4 hours ago, HiddencatBSN said:

it was highly punitive but also weirdly encouraging of longer callouts: for example, consecutive absences were counted as one event, and leaving a shift early for illness was less points than calling out, so it was common for people to go home (sick or otherwise) and then call out the next day to get fewer points from that, and if you were out sick one day you might as well be out sick 3 days which was the max before needing a doctor's note to come back and "cost" the same number of points as 1 day.

I worked for a hospital that had something like this: You could have X number of sick days but each run of sick days counted as one absence. I had developed an chronic illness where I strived to return to work after only one hospital day or emergency visit. My striving to 'get back to work' only backfired,  I was told I could be terminated because of 7 standalone absences. Crappy manager, crappy employer. 

Years before I worked for a hospital that had the most bizarre absence policy. You had to have 10 sick days accrued before you would be paid for a sick day. If you were out more than one day for illness, the second day would be paid from your sick day bank. 

Some policies are really strange and one wonders who wrote them and what their cognitive state was at the time. 

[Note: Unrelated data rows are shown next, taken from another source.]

(** The scenario of the specification: created by the stub backend, the
    sandbox is Running behind the stub's URL; once termination is
    requested it is Stopping and exposes nothing. *)
Example created_sandbox_is_running :
  sandbox_status (run_calls [CreateResource stub_registry docker_spec]) 1 = Some Running /\
  exposedUrls (run_calls [CreateResource stub_registry docker_spec]) 1 = stub_urls.
Proof. split; reflexivity. Qed.

Example terminated_sandbox_is_stopping :
  sandbox_status (run_calls create_then_terminate) 1 = Some Stopping /\
  exposedUrls (run_calls create_then_terminate) 1 = ∅.
Proof. split; reflexivity. Qed.

(** With the careless backend: the sandbox it reports as Pending with
    endpoints is recorded as Pending without them, and after the status
    call timed out it is marked Unknown; the stub's sandbox is untouched
    and still exposes its URL. *)
Example careless_backend_is_contained :
  sandbox_status (run_calls [CreateResource careless_registry remote_spec]) 2 =
    Some Pending /\
  exposedUrls (run_calls [CreateResource careless_registry remote_spec]) 2 = ∅ /\
  sandbox_status (run_calls mixed_history) 2 = Some Unknown /\
  sandbox_status (run_calls mixed_history) 1 = Some Running /\
  exposedUrls (run_calls mixed_history) 1 = stub_urls.
Proof. repeat split; reflexivity. Qed.

(** A backend call that times out is surfaced and leaves the record
    marked Unknown. *)
Example timed_out_status_call :
  fst (getStatus careless_registry 2
         (run_calls [CreateResource careless_registry remote_spec])) =
    Raise TimeoutError /\
  fst (terminateResource careless_registry 2
         (run_calls [CreateResource careless_registry remote_spec])) =
    Raise TimeoutError /\
  sandbox_status
    (snd (terminateResource careless_registry 2
            (run_calls [CreateResource careless_registry remote_spec]))) 2 =
    Some Unknown.
Proof. repeat split; reflexivity. Qed.

End SandboxProps.

(* ===================================================================== *)
(** ** How the task data-access functions compose                         *)
(* ===================================================================== *)

Module TaskDataCompose.
Import Schema TaskData TaskDataInvariants TaskDataProps.

(** *** Finding the row of an id *)

Lemma split_by_id (task_id : asUUID) (l : list Task) :
  Forall (fun r => id r <> task_id) l \/
  exists pre t post,
    l = pre ++ t :: post /\ id t = task_id /\
    Forall (fun r => id r <> task_id) pre.
Proof.
  induction l as [|r l IH].
  - left. constructor.
  - destruct (decide (id r = task_id)) as [Heq|Hne].
    + right. exists [], r, l. repeat split; [exact Heq | constructor].
    + destruct IH as [Hall|(pre & t & post & -> & Ht & Hpre)].
      * left. by constructor.
      * right. exists (r :: pre), t, post. repeat split; [exact Ht|].
        by constructor.
Qed.

Lemma update_task_hit s pre t post status order data :
  tasks s = pre ++ t :: post ->
  Forall (fun r => id r <> id t) pre ->
  update_task (id t) status order data s =
  (resolve (updated status order data t),
   set_tasks s (pre ++ updated status order data t :: post)).
Proof.
  intros Hrows Hpre. unfold update_task, bind.
  rewrite (execute_by_id_hit s pre t post Hrows Hpre).
  destruct s as [rows seq]. simpl in Hrows. subst rows.
  destruct t as [i sid o d st].
  destruct status, order, data;
    unfold first, ret, setattr, set_tasks, updated; simpl;
    rewrite ?insert_at_length; reflexivity.
Qed.

Lemma update_task_miss s task_id status order data :
  Forall (fun r => id r <> task_id) (tasks s) ->
  update_task task_id status order data s =
  (reject ("Task " +:+ uuid_str task_id +:+ " not found"), s).
Proof.
  intros Hrows. unfold update_task, bind.
  by rewrite (execute_by_id_miss s task_id Hrows).
Qed.

Lemma updated_twice st2 o2 d2 st1 o1 d1 t :
  updated st2 o2 d2 (updated st1 o1 d1 t) =
  updated (later st2 st1) (later o2 o1) (later d2 d1) t.
Proof. by destruct st2, o2, d2, st1, o1, d1. Qed.

Lemma later_same {A} (a : option A) : later a a = a.
Proof. by destruct a. Qed.

(** *** [update_task] *)

(** X1.  Whether or not the task exists, [update_task] never adds,
    removes or reorders rows and never changes the [id] or the
    [session_id] of any row; the key generator is left alone. *)
Theorem update_task_keeps_keys s task_id status order data :
  id <$> tasks (snd (update_task task_id status order data s)) = id <$> tasks s /\
  session_id <$> tasks (snd (update_task task_id status order data s)) =
    session_id <$> tasks s /\
  uuid_seq (snd (update_task task_id status order data s)) = uuid_seq s.
Proof.
  destruct (split_by_id task_id (tasks s))
    as [Hmiss|(pre & t & post & Hrows & <- & Hpre)].
  - by rewrite update_task_miss.
  - rewrite (update_task_hit s pre t post status order data Hrows Hpre).
    simpl. rewrite Hrows, !fmap_app, !fmap_cons. done.
Qed.

(** X2.  Two calls of [update_task] for the same id act as one call in
    which each column takes the later argument that is not [None]: same
    result, same session. *)
Theorem update_task_twice s task_id st1 o1 d1 st2 o2 d2 :
  update_task task_id st2 o2 d2 (snd (update_task task_id st1 o1 d1 s)) =
  update_task task_id (later st2 st1) (later o2 o1) (later d2 d1) s.
Proof.
  destruct (split_by_id task_id (tasks s))
    as [Hmiss|(pre & t & post & Hrows & <- & Hpre)].
  - rewrite (update_task_miss s task_id st1 o1 d1 Hmiss). simpl.
    by rewrite !update_task_miss.
  - rewrite (update_task_hit s pre t post st1 o1 d1 Hrows Hpre). simpl.
    rewrite (update_task_hit s pre t post _ _ _ Hrows Hpre).
    change (id t) with (id (updated st1 o1 d1 t)) at 1.
    rewrite (update_task_hit (set_tasks s (pre ++ updated st1 o1 d1 t :: post))
               pre (updated st1 o1 d1 t) post st2 o2 d2 eq_refl Hpre).
    by rewrite updated_twice.
Qed.

(** X3.  [update_task] is idempotent: repeating a call with the same
    arguments returns the same result and changes nothing further. *)
Theorem update_task_idempotent s task_id status order data :
  update_task task_id status order data
              (snd (update_task task_id status order data s)) =
  update_task task_id status order data s.
Proof.
  destruct (split_by_id task_id (tasks s))
    as [Hmiss|(pre & t & post & Hrows & <- & Hpre)].
  - rewrite (update_task_miss s task_id status order data Hmiss). simpl.
    by rewrite update_task_miss.
  - rewrite (update_task_hit s pre t post status order data Hrows Hpre). simpl.
    change (id t) with (id (updated status order data t)) at 1.
    rewrite (update_task_hit (set_tasks s (pre ++ updated status order data t :: post))
               pre (updated status order data t) post status order data eq_refl Hpre).
    by rewrite updated_twice, !later_same.
Qed.

(** *** [fetch_current_tasks] *)

Lemma selected_true session_id' status t :
  selected session_id' status t = true <->
  session_id t = session_id' /\ status_wanted status t.
Proof.
  unfold selected, status_wanted. rewrite andb_true_iff, N.eqb_eq.
  destruct (truthy status) eqn:E.
  - destruct status as [v|]; [|discriminate]. simpl. rewrite String.eqb_eq.
    split; intros [H1 H2]; (split; [exact H1|]).
    + intros _. by rewrite H2.
    + specialize (H2 eq_refl). congruence.
  - split; intros [H1 _]; (split; [exact H1|]); [discriminate | reflexivity].
Qed.

Lemma elem_of_listing session_id' status s t :
  t ∈ listing_by_creation_time session_id' status s <->
  t ∈ tasks s /\ session_id t = session_id' /\ status_wanted status t.
Proof.
  unfold listing_by_creation_time.
  rewrite !list_elem_of_In, List.filter_In, selected_true. reflexivity.
Qed.

(** X4.  [fetch_current_tasks] returns exactly the tasks of the session
    asked for, and when the status argument is truthy exactly those with
    that status: a task of another session or another status is never
    returned, and no matching task is left out. *)
Theorem fetch_current_tasks_returns_exactly s session_id' status :
  exists l,
    fetch_current_tasks session_id' status s = (resolve l, s) /\
    forall t, t ∈ l <->
              t ∈ tasks s /\ session_id t = session_id' /\ status_wanted status t.
Proof.
  eexists. split; [apply fetch_current_tasks_run|].
  intros t. rewrite sorted_selection_perm. apply elem_of_listing.
Qed.

(** X5.  For a session that has no task, [fetch_current_tasks] resolves
    with the empty list, whatever the status argument. *)
Theorem fetch_current_tasks_of_unknown_session s session_id' status :
  Forall (fun r => session_id r <> session_id') (tasks s) ->
  fetch_current_tasks session_id' status s = (resolve [], s).
Proof.
  intros Hrows. rewrite fetch_current_tasks_run.
  rewrite (filter_enumerate_no_hit (selected session_id' status)); [reflexivity|].
  eapply Forall_impl; [exact Hrows|].
  intros r Hr. unfold selected.
  apply andb_false_iff. left. by apply N.eqb_neq.
Qed.

Lemma fetch_current_tasks_of_unknown_session_witness :
  Forall (fun r => session_id r <> 8%N) (tasks three_rows) /\
  fetch_current_tasks 8 (Some "pending") three_rows = (resolve [], three_rows).
Proof.
  assert (H : Forall (fun r => session_id r <> 8%N) (tasks three_rows))
    by (repeat constructor; discriminate).
  split; [exact H |].
  exact (fetch_current_tasks_of_unknown_session three_rows 8 (Some "pending") H).
Defined.

(** *** [insert_task] followed by the other functions *)

Lemma generator_ahead_fresh s :
  generator_ahead s -> Forall (fun r => id r <> uuid_seq s) (tasks s).
Proof.
  intros H. eapply Forall_impl; [exact H|]. intros r Hr. simpl in Hr. lia.
Qed.

Lemma insert_task_run session_id' order data status s :
  insert_task session_id' order data status s =
  (resolve (uuid_seq s),
   {| tasks := tasks s ++ [new_task (uuid_seq s) session_id' order data status];
      uuid_seq := N.succ (uuid_seq s) |}).
Proof. reflexivity. Qed.

(** X6.  The id that [insert_task] returns is that of the new row: an
    [update_task] for it finds the row with the inserted values, returns
    it with the given columns replaced, and leaves the earlier rows as
    they were.  (With every argument [None] this reads the row back.) *)
Theorem insert_task_then_update_task
    s session_id' order data status status' order' data' :
  generator_ahead s ->
  exists key s1,
    insert_task session_id' order data status s = (resolve key, s1) /\
    update_task key status' order' data' s1 =
    (resolve (updated status' order' data'
                (new_task key session_id' order data status)),
     set_tasks s1
       (tasks s ++ [updated status' order' data'
                      (new_task key session_id' order data status)])).
Proof.
  intros Hgen. eexists _, _. split; [apply insert_task_run|].
  apply (update_task_hit _ (tasks s)
           (new_task (uuid_seq s) session_id' order data status) []);
    [reflexivity|].
  by apply generator_ahead_fresh.
Qed.

Lemma three_rows_generator_ahead : generator_ahead three_rows.
Proof. repeat constructor. Qed.

Lemma insert_task_then_update_task_witness :
  generator_ahead three_rows /\
  exists key s1,
    insert_task 7 5 [] "pending" three_rows = (resolve key, s1) /\
    update_task key (Some "running") None None s1 =
    (resolve (updated (Some "running") None None (new_task key 7 5 [] "pending")),
     set_tasks s1
       (tasks three_rows ++
        [updated (Some "running") None None (new_task key 7 5 [] "pending")])).
Proof.
  split; [exact three_rows_generator_ahead |].
  exact (insert_task_then_update_task three_rows 7 5 [] "pending"
           (Some "running") None None three_rows_generator_ahead).
Defined.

I do wish that there were firmer consequences at my jobs regarding absences and tardiness. Of course people should be able to take time off for legit reasons without fear of termination, but it seems to be out of control. The same people will repeatedly call out last minute with flimsy excuses or sometimes just not show up for the overnight shift (I work 2nd shift). It's really stressful going to work at 1500 not knowing if I will be going home that night. 

I think that many places are so short staffed, they don't enforce policies for fear of losing more employees. However, it backfires because the reliable staff end up leaving because they are exhausted and burnt out getting mandated and pressured to come in due to constant call-outs.